Ein Held dunkler Zeit
von Christian Hardinghaus

Bewertet mit 5 Sternen

Als ich las, dass der Autor des vorliegenden Buches Historiker ist, machte sich in mir die Befürchtung breit, dass das Buch mühsam zu lesen sein würde, vielleicht trocken oder belehrend geschrieben. Dass ich jedoch tatsächlich einen mitreißenden, emotional aufwühlenden, spannend-lebendig geschriebenen Roman lesen durfte, war eine wunderbare Überraschung!

Es wird eine tatsächlich geschehene Geschichte in die Romanwelt versetzt, mit allen Zutaten versehen, die einen guten Roman ausmachen, und zusätzlich mit vorsichtiger Fantasie und gnadenloser, präzise recherchierter Zeitgeschichte unterlegt.
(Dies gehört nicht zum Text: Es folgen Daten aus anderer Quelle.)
(* ===== verification/Recrawl.v ===== *)
(** * The recrawl scheduler ([crawler/scheduler/recrawl.py])

    The adaptive interval [next_interval], the min-heap [RecrawlScheduler] over
    [Heapq], and the batch [crawler recrawl] builds with it
    ([crawler/cli.py], [_recrawl]).  A clock reading is an argument of the
    call that takes it. *)
From S2P Require Import Prelude Config Models Heapq.
Local Open Scope Z_scope.

(** ** Interval policy *)

Definition next_interval (current_interval : option Q) (changed : bool)
    (settings : RecrawlSettings) : Q :=
  match changed, current_interval with
  | false, Some cur => py_min (cur * backoff_factor settings) (max_interval_seconds settings)
  | _, _ => min_interval_seconds settings
  end.

(** The interval after a first crawl and [n] unchanged refreshes. *)
Fixpoint interval_after (n : nat) (settings : RecrawlSettings) : Q :=
  match n with
  | O => next_interval None false settings
  | S n' => next_interval (Some (interval_after n' settings)) false settings
  end.

(** ** The scheduler *)

Record RecrawlEntry : Type := mkEntry {
  due_at : Q; re_url : string; re_interval : Q; re_depth : Z; re_crawl_id : option Z }.

#[export] Instance RecrawlEntry_inhabited : Inhabited RecrawlEntry :=
  populate (mkEntry 0 EmptyString 0 0 None).

(** [@dataclass(order=True)] with every field but [due_at] excluded. *)
Definition entry_lt (a b : RecrawlEntry) : bool := Qltb (due_at a) (due_at b).

(** [self._heap]. *)
Definition RecrawlScheduler : Type := list RecrawlEntry.

Definition schedule (url : string) (interval : Q) (depth : Z) (crawl_id : option Z)
    (now : option Q) (clock : Q) (s : RecrawlScheduler) (reg : registry) :
    RecrawlEntry * RecrawlScheduler * registry :=
  let due := (default clock now + interval)%Q in
  let entry := mkEntry due url interval depth crawl_id in
  (entry, heappush entry_lt s entry, inc RECRAWL_SCHEDULED 1 reg).

Definition peek (s : RecrawlScheduler) : option RecrawlEntry := head s.

(** [while self._heap and self._heap[0].due_at <= moment: due.append(heappop(...))].
    Every round removes an entry: the heap's size is enough fuel. *)
Fixpoint pop_due_loop (fuel : nat) (moment : Q) (s : RecrawlScheduler) (due : list RecrawlEntry) :
    list RecrawlEntry * RecrawlScheduler :=
  match fuel with
  | O => (due, s)
  | S f =>
      match peek s with
      | Some e =>
          if Qle_bool (due_at e) moment then
            match heappop entry_lt s with
            | Some (x, s') => pop_due_loop f moment s' (due ++ [x])
            | None => (due, s)
            end
          else (due, s)
      | None => (due, s)
      end
  end.
Definition pop_due (now : option Q) (clock : Q) (s : RecrawlScheduler) :
    list RecrawlEntry * RecrawlScheduler :=
  pop_due_loop (length s) (default clock now) s [].

Definition seconds_until_next (now : option Q) (clock : Q) (s : RecrawlScheduler) : option Q :=
  match peek s with
  | None => None
  | Some h => Some (py_max 0 (due_at h - default clock now))
  end.

(** The queue part of [cli._recrawl]: each stale row [(url, depth, crawl_id)]
    is scheduled with interval 0 at its own clock reading, then everything due
    at a last reading is popped. *)
Fixpoint schedule_all (stale : list (string * Z * option Z * Q)) (s : RecrawlScheduler)
    (reg : registry) : RecrawlScheduler * registry :=
  match stale with
  | [] => (s, reg)
  | (url, depth, crawl_id, clock) :: rest =>
      let '(_, s', reg') := schedule url 0 depth crawl_id None clock s reg in
      schedule_all rest s' reg'
  end.
Definition recrawl_batch (stale : list (string * Z * option Z * Q)) (clock : Q) :
    list RecrawlEntry :=
  (pop_due None clock (schedule_all stale [] ∅).1).1.

(** The entry [schedule] makes of one stale row. *)
Definition stale_entry (row : string * Z * option Z * Q) : RecrawlEntry :=
  let '(url, depth, crawl_id, clock) := row in mkEntry (clock + 0) url 0 depth crawl_id.

Definition due_le (a b : RecrawlEntry) : Prop := (due_at a <= due_at b)%Q.
Definition due_lt (a b : RecrawlEntry) : Prop := (due_at a < due_at b)%Q.

(** ** Lemmas *)

Lemma entry_lt_asym a b : entry_lt a b = true -> entry_lt b a = false.
Proof. unfold entry_lt. qsolve. Qed.

Lemma entry_le a b : le entry_lt a b <-> due_le a b.
Proof. unfold le, entry_lt, due_le. split; intros; qsolve. Qed.

Lemma entry_le_trans a b c : le entry_lt a b -> le entry_lt b c -> le entry_lt a c.
Proof. rewrite !entry_le. unfold due_le. intros. lra. Qed.

#[export] Hint Resolve entry_lt_asym entry_le_trans : core.

Abbreviation heap_ok := (heap_inv entry_lt).

Lemma heap_ok_nil : heap_ok [].
Proof. intros i. cbn. lia. Qed.

Lemma schedule_ok url iv d cid now clk s reg :
  heap_ok s -> heap_ok (schedule url iv d cid now clk s reg).1.2.
Proof. apply heappush_inv; eauto. Qed.

(** The root of a heap is due no later than any entry. *)
Lemma peek_min s e : heap_ok s -> peek s = Some e -> Forall (due_le e) s.
Proof.
  unfold peek. destruct s as [|x t]; intros Hs; [done|]. intros [= ->].
  apply Forall_forall. intros y Hy. apply entry_le.
  by eapply (heap_min entry_lt entry_lt_asym entry_le_trans).
Qed.

Lemma pop_due_loop_spec fuel moment s due0 :
  (length s <= fuel)%nat -> heap_ok s ->
  exists l, (pop_due_loop fuel moment s due0).1 = due0 ++ l /\
    l ++ (pop_due_loop fuel moment s due0).2 ≡ₚ s /\
    heap_ok (pop_due_loop fuel moment s due0).2 /\
    StronglySorted due_le l /\
    Forall (fun e => due_at e <= moment)%Q l /\
    Forall (fun e => moment < due_at e)%Q (pop_due_loop fuel moment s due0).2.
Proof.
  revert s due0. induction fuel as [|f IH]; intros s due0 Hf Hs; cbn [pop_due_loop].
  { destruct s; cbn in Hf; [|lia]. exists []. rewrite app_nil_r. split_and!; try done; constructor. }
  destruct (peek s) as [e|] eqn:Ep.
  2: { destruct s; [|done]. exists []. rewrite app_nil_r. split_and!; try done; constructor. }
  pose proof (peek_min s e Hs Ep) as Hmin. destruct (Qleb_spec (due_at e) moment) as [Hle|Hgt].
  - destruct (heappop entry_lt s) as [[x s']|] eqn:Epop.
    2: { apply heappop_None in Epop. by subst. }
    pose proof (heappop_head _ _ _ _ Epop) as Eh. unfold peek in Ep. rewrite Ep in Eh.
    injection Eh as <-. pose proof (heappop_perm _ _ _ _ Epop) as Hperm.
    destruct (IH s' (due0 ++ [e])) as (l & E1 & E2 & E3 & E4 & E5 & E6).
    { apply Permutation_length in Hperm. cbn in Hperm. lia. }
    { eapply heappop_inv; eauto. }
    exists (e :: l). rewrite E1, <- app_assoc. split_and!; try done.
    + cbn. by rewrite E2.
    + constructor; [done|]. rewrite <- Hperm in Hmin. apply Forall_cons in Hmin as [_ Hmin].
      rewrite <- E2 in Hmin. by apply Forall_app in Hmin as [? _].
    + by constructor.
  - exists []. rewrite app_nil_r. split_and!; try done; [constructor|].
    eapply Forall_impl; [exact Hmin|]. unfold due_le. cbn. intros y Hy. lra.
Qed.

Lemma sorted_perm_unique (l1 l2 : list RecrawlEntry) :
  StronglySorted due_le l1 -> StronglySorted due_lt l2 -> l1 ≡ₚ l2 -> l1 = l2.
Proof.
  revert l1. induction l2 as [|x t IH]; intros l1 H1 H2 Hp.
  { by apply Permutation_nil_r in Hp. }
  destruct l1 as [|y l]; [by apply Permutation_nil_l in Hp|].
  apply StronglySorted_inv in H1 as [H1 H1']. apply StronglySorted_inv in H2 as [H2 H2'].
  assert (y = x) as ->.
  { assert (y ∈ x :: t) as [->|Hy]%elem_of_cons by (rewrite <- Hp; set_solver); [done|].
    assert (x ∈ y :: l) as [->|Hx]%elem_of_cons by (rewrite Hp; set_solver); [done|].
    rewrite Forall_forall in H1', H2'. specialize (H1' _ Hx). specialize (H2' _ Hy).
    unfold due_le, due_lt in *. lra. }
  f_equal. apply IH; [done|done|]. by apply Permutation_cons_inv in Hp.
Qed.

Lemma schedule_all_spec stale s reg :
  heap_ok s ->
  heap_ok (schedule_all stale s reg).1 /\ (schedule_all stale s reg).1 ≡ₚ (stale_entry <$> stale) ++ s.
Proof.
  revert s reg. induction stale as [|[[[u d] c] clk] stale IH]; intros s reg Hs; [done|].
  cbn [schedule_all]. destruct (IH (schedule u 0 d c None clk s reg).1.2
    (schedule u 0 d c None clk s reg).2) as [E1 E2]; [by apply schedule_ok|].
  split; [exact E1|]. cbn in E2 |- *. rewrite E2, heappush_perm. symmetry. apply Permutation_middle.
Qed.

Lemma interval_after_closed n (s : RecrawlSettings) :
  (1 <= backoff_factor s)%Q -> (0 <= min_interval_seconds s <= max_interval_seconds s)%Q ->
  (interval_after n s ==
   py_min (min_interval_seconds s * backoff_factor s ^ Z.of_nat n) (max_interval_seconds s))%Q.
Proof.
  intros Hb Hm. induction n as [|n IH]; cbn [interval_after next_interval].
  - assert (min_interval_seconds s * backoff_factor s ^ Z.of_nat 0 == min_interval_seconds s)%Q
      as E by (change (backoff_factor s ^ Z.of_nat 0)%Q with 1%Q; ring).
    qcases; lra.
  - pose proof (Qpower_ge_1 _ n Hb) as Hp. pose proof (Qpower_S _ n Hb) as Ep.
    set (P := (backoff_factor s ^ Z.of_nat n)%Q) in *.
    set (P' := (backoff_factor s ^ Z.of_nat (S n))%Q) in *.
    set (I := interval_after n s) in *.
    assert (min_interval_seconds s * P' == min_interval_seconds s * P * backoff_factor s)%Q as E'
      by (rewrite Ep; ring).
    qcases; try nra.
Qed.

(** ** Properties *)

(** On a heap, [pop_due] returns exactly the entries whose due time has
    arrived, soonest first, keeps exactly the others, and leaves a heap. *)
Theorem pop_due_exact (now : option Q) (clock : Q) (s : RecrawlScheduler) :
  heap_inv entry_lt s ->
  let moment := default clock now in
  let '(due, rest) := pop_due now clock s in
  due ++ rest ≡ₚ s /\ heap_inv entry_lt rest /\ StronglySorted due_le due /\
  Forall (fun e => due_at e <= moment)%Q due /\ Forall (fun e => moment < due_at e)%Q rest.
Proof.
  intros Hs. cbn. unfold pop_due.
  destruct (pop_due_loop_spec (length s) (default clock now) s [] ltac:(lia) Hs)
    as (l & E1 & E2 & E3 & E4 & E5 & E6).
  destruct (pop_due_loop _ _ _ _) as [d r]. cbn in *. by subst.
Qed.

Lemma pop_due_exact_witness :
  exists s : RecrawlScheduler, heap_inv entry_lt s /\
    map re_url (pop_due None 250%Q s).1 = ["fast"; "mid"] /\
    (let '(due, rest) := pop_due None 250%Q s in due ++ rest ≡ₚ s).
Proof.
  set (s := (schedule_all [("slow", 0, None, 500%Q); ("fast", 0, None, 100%Q);
                           ("mid", 0, None, 200%Q)] [] ∅).1).
  exists s. assert (heap_inv entry_lt s) as Hs.
  { exact (proj1 (schedule_all_spec _ [] ∅ heap_ok_nil)). }
  split; [exact Hs|]. split; [vm_compute; reflexivity|].
  pose proof (pop_due_exact None 250%Q s Hs) as H. cbv zeta in H.
  destruct (pop_due None 250%Q s) as [due rest]. exact (proj1 H).
Defined.

(** The interval of a page that keeps coming back unchanged grows
    geometrically from the minimum and is capped: after [n] refreshes it is
    [min(min_interval * backoff ** n, max_interval)]. *)
Theorem next_interval_geometric (n : nat) (s : RecrawlSettings) :
  (1 <= backoff_factor s)%Q -> (0 <= min_interval_seconds s <= max_interval_seconds s)%Q ->
  (interval_after n s ==
   py_min (min_interval_seconds s * backoff_factor s ^ Z.of_nat n) (max_interval_seconds s))%Q /\
  (min_interval_seconds s <= interval_after n s <= max_interval_seconds s)%Q /\
  next_interval (Some (interval_after n s)) true s = min_interval_seconds s.
Proof.
  intros Hb Hm. pose proof (interval_after_closed n s Hb Hm) as E.
  split; [exact E|]. split; [|done]. rewrite E. clear E.
  pose proof (Qpower_ge_1 _ n Hb) as Hp.
  qcases; split; nra.
Qed.

Lemma next_interval_geometric_witness :
  (interval_after 8 (recrawl default_settings) == 604800)%Q /\
  (3600 <= interval_after 8 (recrawl default_settings) <= 604800)%Q.
Proof.
  destruct (next_interval_geometric 8 (recrawl default_settings)) as (E & B & _);
    [vm_compute; discriminate|split; vm_compute; discriminate|].
  split; [rewrite E; vm_compute; reflexivity|exact B].
Defined.

(** [crawler recrawl] enqueues the stalest page first and drops nothing,
    when its clock advances between two [schedule] calls and has not gone
    back when the batch is popped. *)
Theorem recrawl_batch_stalest_first (stale : list (string * Z * option Z * Q)) (clock : Q) :
  StronglySorted (fun a b => a.2 < b.2)%Q stale -> Forall (fun row => row.2 <= clock)%Q stale ->
  recrawl_batch stale clock = stale_entry <$> stale.
Proof.
  intros Hs Hc. destruct (schedule_all_spec stale [] ∅ heap_ok_nil) as [Hok Hp].
  rewrite app_nil_r in Hp. unfold recrawl_batch, pop_due.
  destruct (pop_due_loop_spec _ (default clock None) _ [] (le_n _) Hok)
    as (l & E1 & E2 & E3 & E4 & E5 & E6).
  rewrite E1. cbn [app]. clear E1. generalize dependent (pop_due_loop
    (length (schedule_all stale [] ∅).1) (default clock None) (schedule_all stale [] ∅).1 []).2.
  intros rest E2 _ Hrest. rewrite Hp in E2. cbn in Hrest.
  assert (rest = []) as ->.
  { destruct rest as [|e r]; [done|]. exfalso.
    assert (e ∈ stale_entry <$> stale) as He by (rewrite <- E2; set_solver).
    apply list_elem_of_fmap in He as ([[[u d] c] clk] & -> & Hin).
    apply Forall_cons in Hrest as [Hrest _]. rewrite Forall_forall in Hc. specialize (Hc _ Hin).
    cbn in *. lra. }
  rewrite app_nil_r in E2. apply sorted_perm_unique; [done| |done].
  clear -Hs. induction Hs as [|[[[u d] c] clk] stale Hs IH Hf]; csimpl; constructor; [done|].
  apply Forall_fmap. eapply Forall_impl; [exact Hf|].
  intros [[[u' d'] c'] clk']. cbn. unfold due_lt. cbn. lra.
Qed.

Lemma recrawl_batch_stalest_first_witness :
  map re_url (recrawl_batch [("a", 0, None, 1%Q); ("b", 1, None, 2%Q); ("c", 0, None, 3%Q)] 3%Q)
  = ["a"; "b"; "c"].
Proof.
  rewrite (recrawl_batch_stalest_first [("a", 0, None, 1%Q); ("b", 1, None, 2%Q); ("c", 0, None, 3%Q)] 3%Q).
  - reflexivity.
  - repeat constructor; reflexivity.
  - repeat constructor; vm_compute; discriminate.
Defined.

(** With equal clock readings the heap does not keep the order of insertion:
    the third-stalest page is enqueued before the second. *)
Lemma recrawl_batch_ties :
  map re_url (recrawl_batch [("a", 0, None, 1%Q); ("b", 0, None, 1%Q);
                             ("c", 0, None, 1%Q); ("d", 0, None, 1%Q)] 1%Q) = ["a"; "c"; "b"; "d"].
Proof. vm_compute. reflexivity. Qed.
Dass diese Kombination so genial gelungen ist, lässt für mich das Buch zu einem der herausragenden Leseerlebnisse werden.

Der Augenarzt Wilhelm Möckel erzählt selbst, wie er die Halbjüdin Annemarie kennen und lieben lernt und sich schließlich freiwillig zum Dienst in der Wehrmacht meldet, da er hofft, durch Erringen besonderer Verdienste zu ermöglichen, dass Annemarie als deutschblütig anerkannt wird und ihr und den Kindern Max und Martin somit alle bislang verweigerten Rechte zugestanden werden. In den geschilderten Kriegsjahren an der Front erweist sich Wilhelm als ein geradezu wagemutiger Mensch, der sich mit großem Können und unermüdlichem Einsatz um die Verletzten kümmert. Erzählt werden diese Jahre an der Front von Friedrich Tönnies, dem jungen Sanitätsgehilfen, der sich freiwillig als Bursche Wilhelm unterstellen lässt und zu seinem treuen Freund wird.

Das Buch hält für den Leser eine Achterbahn der Gefühle bereit. Wir sind angerührt von der Liebesgeschichte zwischen Annemarie und Wilhelm. Wir erschauern, wie zunehmende Judenfeindlichkeit langjährige Freundschaften zerreißt und Spitzeltum um sich greift. Wir sind gelähmt vor Entsetzen über das Menschenschlachten an der Front. Wir sind dankbar, wenn sich mitten im Kugelhagel etwas Menschlichkeit findet. Und weinen über den ertrinkenden Hund Norka. Christian Hardinghaus schreibt klar, schnörkellos, ohne jegliches Pathos, und genau damit packt er den Leser, zieht ihn ins Buch, ins Geschehen, in ein Stück Zeitgeschichte und lässt ihn bis zum Schluss und darüber hinaus nicht mehr los.

Viel gäbe es noch über das Buch zu erzählen. Aber ich kürze ab mit dem Satz, den ich nur ganz selten schreibe: Auch wenn Sie dieses Jahr nur ein einziges Buch lesen wollen - lesen Sie dieses Buch!